THE TASK: Among the lines below, copy exactly those from the one with "destruct Hsp as (Ht0 & Hin & Hsp)." through the one with "unfold in_uint in", counting both ends.

Dataset entries:
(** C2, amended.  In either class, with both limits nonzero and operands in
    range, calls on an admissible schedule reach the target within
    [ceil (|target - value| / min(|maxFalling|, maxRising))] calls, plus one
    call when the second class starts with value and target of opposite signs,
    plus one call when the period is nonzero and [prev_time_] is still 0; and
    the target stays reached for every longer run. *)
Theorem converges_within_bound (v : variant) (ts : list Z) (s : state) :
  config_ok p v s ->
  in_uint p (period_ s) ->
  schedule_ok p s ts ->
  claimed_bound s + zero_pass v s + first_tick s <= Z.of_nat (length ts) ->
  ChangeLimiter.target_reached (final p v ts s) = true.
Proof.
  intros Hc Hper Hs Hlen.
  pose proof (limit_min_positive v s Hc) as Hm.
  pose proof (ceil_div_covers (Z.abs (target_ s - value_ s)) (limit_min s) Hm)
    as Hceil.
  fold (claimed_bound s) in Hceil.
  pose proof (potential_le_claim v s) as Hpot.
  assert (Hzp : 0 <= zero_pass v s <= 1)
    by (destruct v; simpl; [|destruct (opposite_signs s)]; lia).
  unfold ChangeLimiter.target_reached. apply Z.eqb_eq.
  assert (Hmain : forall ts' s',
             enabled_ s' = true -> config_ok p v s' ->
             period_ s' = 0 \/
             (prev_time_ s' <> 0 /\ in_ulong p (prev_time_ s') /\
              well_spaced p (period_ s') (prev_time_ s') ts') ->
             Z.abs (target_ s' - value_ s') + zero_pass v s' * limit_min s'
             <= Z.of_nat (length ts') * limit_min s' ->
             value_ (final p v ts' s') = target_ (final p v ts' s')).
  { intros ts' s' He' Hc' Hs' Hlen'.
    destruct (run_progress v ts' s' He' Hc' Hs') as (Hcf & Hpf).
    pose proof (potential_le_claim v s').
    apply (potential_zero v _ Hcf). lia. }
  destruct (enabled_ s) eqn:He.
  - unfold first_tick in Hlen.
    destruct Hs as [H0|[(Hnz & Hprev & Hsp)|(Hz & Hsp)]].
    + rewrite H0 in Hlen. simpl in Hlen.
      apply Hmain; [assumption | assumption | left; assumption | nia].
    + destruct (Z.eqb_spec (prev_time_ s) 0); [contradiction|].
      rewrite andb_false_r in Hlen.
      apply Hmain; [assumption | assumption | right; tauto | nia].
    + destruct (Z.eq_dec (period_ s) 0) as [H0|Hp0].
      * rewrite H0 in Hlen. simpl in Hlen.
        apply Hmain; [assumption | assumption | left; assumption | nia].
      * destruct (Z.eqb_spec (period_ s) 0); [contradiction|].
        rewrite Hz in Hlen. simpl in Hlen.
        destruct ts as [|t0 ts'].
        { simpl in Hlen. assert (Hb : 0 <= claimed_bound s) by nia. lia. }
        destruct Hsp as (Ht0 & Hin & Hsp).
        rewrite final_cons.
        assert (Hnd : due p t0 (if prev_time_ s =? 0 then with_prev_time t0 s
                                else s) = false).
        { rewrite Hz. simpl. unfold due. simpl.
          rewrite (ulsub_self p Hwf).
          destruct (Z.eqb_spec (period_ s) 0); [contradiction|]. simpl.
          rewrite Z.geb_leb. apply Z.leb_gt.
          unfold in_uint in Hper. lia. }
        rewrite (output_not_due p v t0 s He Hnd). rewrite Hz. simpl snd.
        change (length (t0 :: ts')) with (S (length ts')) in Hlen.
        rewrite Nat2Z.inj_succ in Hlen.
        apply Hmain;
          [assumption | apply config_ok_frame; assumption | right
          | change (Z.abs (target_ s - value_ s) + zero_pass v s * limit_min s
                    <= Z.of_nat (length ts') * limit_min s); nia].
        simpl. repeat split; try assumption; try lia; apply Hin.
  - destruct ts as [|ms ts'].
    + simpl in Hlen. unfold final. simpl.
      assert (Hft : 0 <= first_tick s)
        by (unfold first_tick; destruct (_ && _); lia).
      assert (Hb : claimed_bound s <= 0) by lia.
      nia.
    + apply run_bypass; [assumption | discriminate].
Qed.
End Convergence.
---
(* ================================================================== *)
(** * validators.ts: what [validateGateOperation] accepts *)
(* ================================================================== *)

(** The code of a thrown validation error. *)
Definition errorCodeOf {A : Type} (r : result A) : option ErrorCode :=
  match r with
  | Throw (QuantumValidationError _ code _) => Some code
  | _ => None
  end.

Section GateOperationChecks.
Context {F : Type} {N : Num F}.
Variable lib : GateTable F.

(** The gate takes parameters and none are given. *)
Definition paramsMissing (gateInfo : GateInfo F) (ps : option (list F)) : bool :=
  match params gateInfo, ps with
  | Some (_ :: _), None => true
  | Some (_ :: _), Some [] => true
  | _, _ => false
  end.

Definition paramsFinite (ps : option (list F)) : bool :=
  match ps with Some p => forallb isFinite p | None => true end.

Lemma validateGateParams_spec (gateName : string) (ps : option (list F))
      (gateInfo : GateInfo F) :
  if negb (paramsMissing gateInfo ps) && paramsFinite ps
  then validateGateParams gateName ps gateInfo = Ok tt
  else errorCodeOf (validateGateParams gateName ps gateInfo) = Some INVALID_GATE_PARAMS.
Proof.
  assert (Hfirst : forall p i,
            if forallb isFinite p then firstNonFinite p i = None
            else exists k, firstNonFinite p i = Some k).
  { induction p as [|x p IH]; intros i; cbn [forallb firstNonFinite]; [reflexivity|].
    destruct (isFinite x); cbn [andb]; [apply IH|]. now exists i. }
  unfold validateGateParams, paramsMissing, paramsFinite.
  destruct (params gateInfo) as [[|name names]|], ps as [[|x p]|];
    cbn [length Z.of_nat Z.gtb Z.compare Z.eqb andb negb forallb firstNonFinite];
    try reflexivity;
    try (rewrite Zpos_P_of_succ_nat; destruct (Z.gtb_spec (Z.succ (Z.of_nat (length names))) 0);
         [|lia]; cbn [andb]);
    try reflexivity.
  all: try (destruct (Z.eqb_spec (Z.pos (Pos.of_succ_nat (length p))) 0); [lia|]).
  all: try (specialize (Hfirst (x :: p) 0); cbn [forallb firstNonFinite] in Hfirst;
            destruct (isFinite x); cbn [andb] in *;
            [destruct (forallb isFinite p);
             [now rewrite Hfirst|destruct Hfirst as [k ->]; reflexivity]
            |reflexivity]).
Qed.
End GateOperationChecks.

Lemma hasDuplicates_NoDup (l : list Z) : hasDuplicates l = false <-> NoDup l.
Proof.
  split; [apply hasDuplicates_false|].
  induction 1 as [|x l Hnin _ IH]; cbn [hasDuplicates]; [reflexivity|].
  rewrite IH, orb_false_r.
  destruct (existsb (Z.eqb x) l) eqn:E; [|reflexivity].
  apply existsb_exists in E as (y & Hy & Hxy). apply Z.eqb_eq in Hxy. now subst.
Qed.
...
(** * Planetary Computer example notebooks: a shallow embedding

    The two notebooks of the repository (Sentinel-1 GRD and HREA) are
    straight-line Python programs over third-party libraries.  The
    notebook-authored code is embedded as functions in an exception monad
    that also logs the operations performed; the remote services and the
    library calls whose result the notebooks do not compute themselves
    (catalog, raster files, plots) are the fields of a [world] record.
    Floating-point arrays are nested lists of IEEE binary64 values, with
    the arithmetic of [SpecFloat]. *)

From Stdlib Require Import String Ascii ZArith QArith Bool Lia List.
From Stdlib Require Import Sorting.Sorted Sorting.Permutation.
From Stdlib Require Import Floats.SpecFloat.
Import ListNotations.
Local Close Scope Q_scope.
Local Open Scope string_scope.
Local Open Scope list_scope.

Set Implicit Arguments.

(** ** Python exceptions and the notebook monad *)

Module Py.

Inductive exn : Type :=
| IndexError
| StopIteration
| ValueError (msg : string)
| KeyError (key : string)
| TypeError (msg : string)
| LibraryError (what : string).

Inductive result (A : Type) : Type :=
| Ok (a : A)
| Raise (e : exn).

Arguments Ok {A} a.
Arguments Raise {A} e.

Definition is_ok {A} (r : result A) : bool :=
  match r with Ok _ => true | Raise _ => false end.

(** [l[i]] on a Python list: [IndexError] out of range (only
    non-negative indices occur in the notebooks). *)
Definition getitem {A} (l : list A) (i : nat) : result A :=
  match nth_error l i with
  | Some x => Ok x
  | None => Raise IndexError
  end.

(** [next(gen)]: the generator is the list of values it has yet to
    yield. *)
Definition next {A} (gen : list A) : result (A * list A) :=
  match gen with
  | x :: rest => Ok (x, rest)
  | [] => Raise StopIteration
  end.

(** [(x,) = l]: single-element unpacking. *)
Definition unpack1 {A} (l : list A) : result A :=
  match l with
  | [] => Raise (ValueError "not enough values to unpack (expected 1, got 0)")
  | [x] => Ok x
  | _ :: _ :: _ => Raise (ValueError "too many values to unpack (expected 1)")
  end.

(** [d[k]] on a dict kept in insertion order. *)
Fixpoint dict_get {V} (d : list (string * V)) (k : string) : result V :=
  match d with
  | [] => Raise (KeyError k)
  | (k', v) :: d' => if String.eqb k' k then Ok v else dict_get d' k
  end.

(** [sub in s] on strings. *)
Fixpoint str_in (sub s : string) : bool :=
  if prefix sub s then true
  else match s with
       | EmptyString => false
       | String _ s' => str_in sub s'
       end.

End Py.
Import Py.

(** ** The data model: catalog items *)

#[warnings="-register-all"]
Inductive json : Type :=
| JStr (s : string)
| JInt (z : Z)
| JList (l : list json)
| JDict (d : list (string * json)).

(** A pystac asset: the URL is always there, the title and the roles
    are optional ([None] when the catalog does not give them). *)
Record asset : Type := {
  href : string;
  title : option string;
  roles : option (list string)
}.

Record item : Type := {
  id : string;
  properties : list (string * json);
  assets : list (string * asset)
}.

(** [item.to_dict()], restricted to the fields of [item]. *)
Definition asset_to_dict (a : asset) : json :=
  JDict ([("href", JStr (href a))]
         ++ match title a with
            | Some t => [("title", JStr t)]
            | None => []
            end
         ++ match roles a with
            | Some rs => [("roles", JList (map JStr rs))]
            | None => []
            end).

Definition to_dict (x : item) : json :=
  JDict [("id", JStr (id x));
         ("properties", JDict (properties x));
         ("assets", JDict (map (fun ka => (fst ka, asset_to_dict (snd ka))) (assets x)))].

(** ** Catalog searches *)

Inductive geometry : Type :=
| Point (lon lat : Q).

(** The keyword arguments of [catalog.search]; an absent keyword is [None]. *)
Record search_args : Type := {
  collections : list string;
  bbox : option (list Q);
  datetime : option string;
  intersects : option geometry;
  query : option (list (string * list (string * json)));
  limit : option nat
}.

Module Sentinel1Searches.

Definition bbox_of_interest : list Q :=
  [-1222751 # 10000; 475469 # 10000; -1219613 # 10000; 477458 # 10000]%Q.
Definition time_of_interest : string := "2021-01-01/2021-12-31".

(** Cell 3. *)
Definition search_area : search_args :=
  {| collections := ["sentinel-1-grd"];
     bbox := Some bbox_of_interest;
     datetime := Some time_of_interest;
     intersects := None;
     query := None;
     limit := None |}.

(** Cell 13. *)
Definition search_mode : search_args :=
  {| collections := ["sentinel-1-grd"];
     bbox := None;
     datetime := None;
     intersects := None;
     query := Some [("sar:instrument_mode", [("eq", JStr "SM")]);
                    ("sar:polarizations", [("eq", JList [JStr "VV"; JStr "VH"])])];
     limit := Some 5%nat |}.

SOLUTION BELOW:
        destruct Hsp as (Ht0 & Hin & Hsp).
        rewrite final_cons.
        assert (Hnd : due p t0 (if prev_time_ s =? 0 then with_prev_time t0 s
                                else s) = false).
        { rewrite Hz. simpl. unfold due. simpl.
          rewrite (ulsub_self p Hwf).
          destruct (Z.eqb_spec (period_ s) 0); [contradiction|]. simpl.
          rewrite Z.geb_leb. apply Z.leb_gt.
          unfold in_uint in Hper. lia. }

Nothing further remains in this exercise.